WORK REQUIRED:
Report all lines below with the word "discriminate".

LISTED ENTRIES:
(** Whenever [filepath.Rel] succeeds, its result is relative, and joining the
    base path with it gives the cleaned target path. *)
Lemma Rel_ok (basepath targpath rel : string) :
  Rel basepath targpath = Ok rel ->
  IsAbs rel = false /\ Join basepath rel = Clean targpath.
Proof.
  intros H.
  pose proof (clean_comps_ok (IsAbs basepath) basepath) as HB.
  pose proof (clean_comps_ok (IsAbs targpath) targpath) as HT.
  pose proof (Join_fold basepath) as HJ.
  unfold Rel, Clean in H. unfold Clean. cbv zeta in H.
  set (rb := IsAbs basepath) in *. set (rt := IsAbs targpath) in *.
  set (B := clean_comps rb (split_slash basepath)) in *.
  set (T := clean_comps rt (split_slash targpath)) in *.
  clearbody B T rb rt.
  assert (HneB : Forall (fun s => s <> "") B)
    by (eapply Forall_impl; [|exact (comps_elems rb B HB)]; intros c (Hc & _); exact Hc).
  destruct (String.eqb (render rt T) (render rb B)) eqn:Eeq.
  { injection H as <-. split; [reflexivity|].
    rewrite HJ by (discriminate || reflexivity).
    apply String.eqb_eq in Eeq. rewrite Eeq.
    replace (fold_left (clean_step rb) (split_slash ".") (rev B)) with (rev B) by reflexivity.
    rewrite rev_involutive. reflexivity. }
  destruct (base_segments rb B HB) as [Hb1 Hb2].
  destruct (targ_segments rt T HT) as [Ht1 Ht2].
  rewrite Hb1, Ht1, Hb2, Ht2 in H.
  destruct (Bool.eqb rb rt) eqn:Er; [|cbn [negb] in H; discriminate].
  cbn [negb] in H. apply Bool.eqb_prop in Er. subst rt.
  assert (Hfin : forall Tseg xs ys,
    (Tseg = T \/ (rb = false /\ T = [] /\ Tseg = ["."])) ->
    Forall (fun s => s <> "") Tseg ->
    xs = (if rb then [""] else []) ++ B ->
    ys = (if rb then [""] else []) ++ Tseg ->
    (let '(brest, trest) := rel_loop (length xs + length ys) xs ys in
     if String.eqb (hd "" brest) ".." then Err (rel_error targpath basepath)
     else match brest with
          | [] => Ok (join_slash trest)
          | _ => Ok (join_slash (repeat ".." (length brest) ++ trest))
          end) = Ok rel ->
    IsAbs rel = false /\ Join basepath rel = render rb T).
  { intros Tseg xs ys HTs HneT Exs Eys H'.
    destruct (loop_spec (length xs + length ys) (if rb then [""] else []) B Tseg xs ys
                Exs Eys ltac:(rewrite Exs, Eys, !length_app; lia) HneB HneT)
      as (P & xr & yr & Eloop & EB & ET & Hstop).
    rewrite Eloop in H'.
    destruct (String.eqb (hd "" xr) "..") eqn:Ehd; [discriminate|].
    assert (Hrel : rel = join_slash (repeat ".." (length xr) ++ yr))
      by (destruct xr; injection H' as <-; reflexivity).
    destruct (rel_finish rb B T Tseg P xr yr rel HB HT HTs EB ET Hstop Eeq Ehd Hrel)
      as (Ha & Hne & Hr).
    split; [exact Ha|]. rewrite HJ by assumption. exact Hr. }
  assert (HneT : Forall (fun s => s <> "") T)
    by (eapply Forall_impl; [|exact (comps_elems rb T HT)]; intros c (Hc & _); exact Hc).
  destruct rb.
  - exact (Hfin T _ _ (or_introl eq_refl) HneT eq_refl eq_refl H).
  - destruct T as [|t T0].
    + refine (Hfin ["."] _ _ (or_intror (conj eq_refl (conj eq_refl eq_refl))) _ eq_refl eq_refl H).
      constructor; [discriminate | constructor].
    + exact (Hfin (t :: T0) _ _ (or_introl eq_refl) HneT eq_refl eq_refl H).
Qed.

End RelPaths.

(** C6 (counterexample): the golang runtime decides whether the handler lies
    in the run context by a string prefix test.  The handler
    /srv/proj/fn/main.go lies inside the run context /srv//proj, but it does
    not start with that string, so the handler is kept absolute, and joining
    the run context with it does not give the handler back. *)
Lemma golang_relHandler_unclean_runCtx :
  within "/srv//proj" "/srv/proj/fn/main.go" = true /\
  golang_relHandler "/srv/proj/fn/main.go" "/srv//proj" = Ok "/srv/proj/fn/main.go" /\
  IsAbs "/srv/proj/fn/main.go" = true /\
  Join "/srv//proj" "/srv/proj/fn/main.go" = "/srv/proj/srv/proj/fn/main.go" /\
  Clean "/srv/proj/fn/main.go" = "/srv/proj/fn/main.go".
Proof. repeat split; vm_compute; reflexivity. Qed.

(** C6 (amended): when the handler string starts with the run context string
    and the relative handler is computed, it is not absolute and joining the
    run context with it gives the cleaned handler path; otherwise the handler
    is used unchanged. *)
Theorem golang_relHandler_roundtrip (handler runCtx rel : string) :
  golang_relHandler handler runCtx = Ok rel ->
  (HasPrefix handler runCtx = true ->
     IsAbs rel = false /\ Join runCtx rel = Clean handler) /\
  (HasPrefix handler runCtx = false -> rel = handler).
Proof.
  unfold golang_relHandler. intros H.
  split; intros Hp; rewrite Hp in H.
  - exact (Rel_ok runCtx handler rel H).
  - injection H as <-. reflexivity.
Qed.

RESULT OF THE EXERCISE:
    rewrite HJ by (discriminate || reflexivity).
  destruct (Bool.eqb rb rt) eqn:Er; [|cbn [negb] in H; discriminate].
    destruct (String.eqb (hd "" xr) "..") eqn:Ehd; [discriminate|].
      constructor; [discriminate | constructor].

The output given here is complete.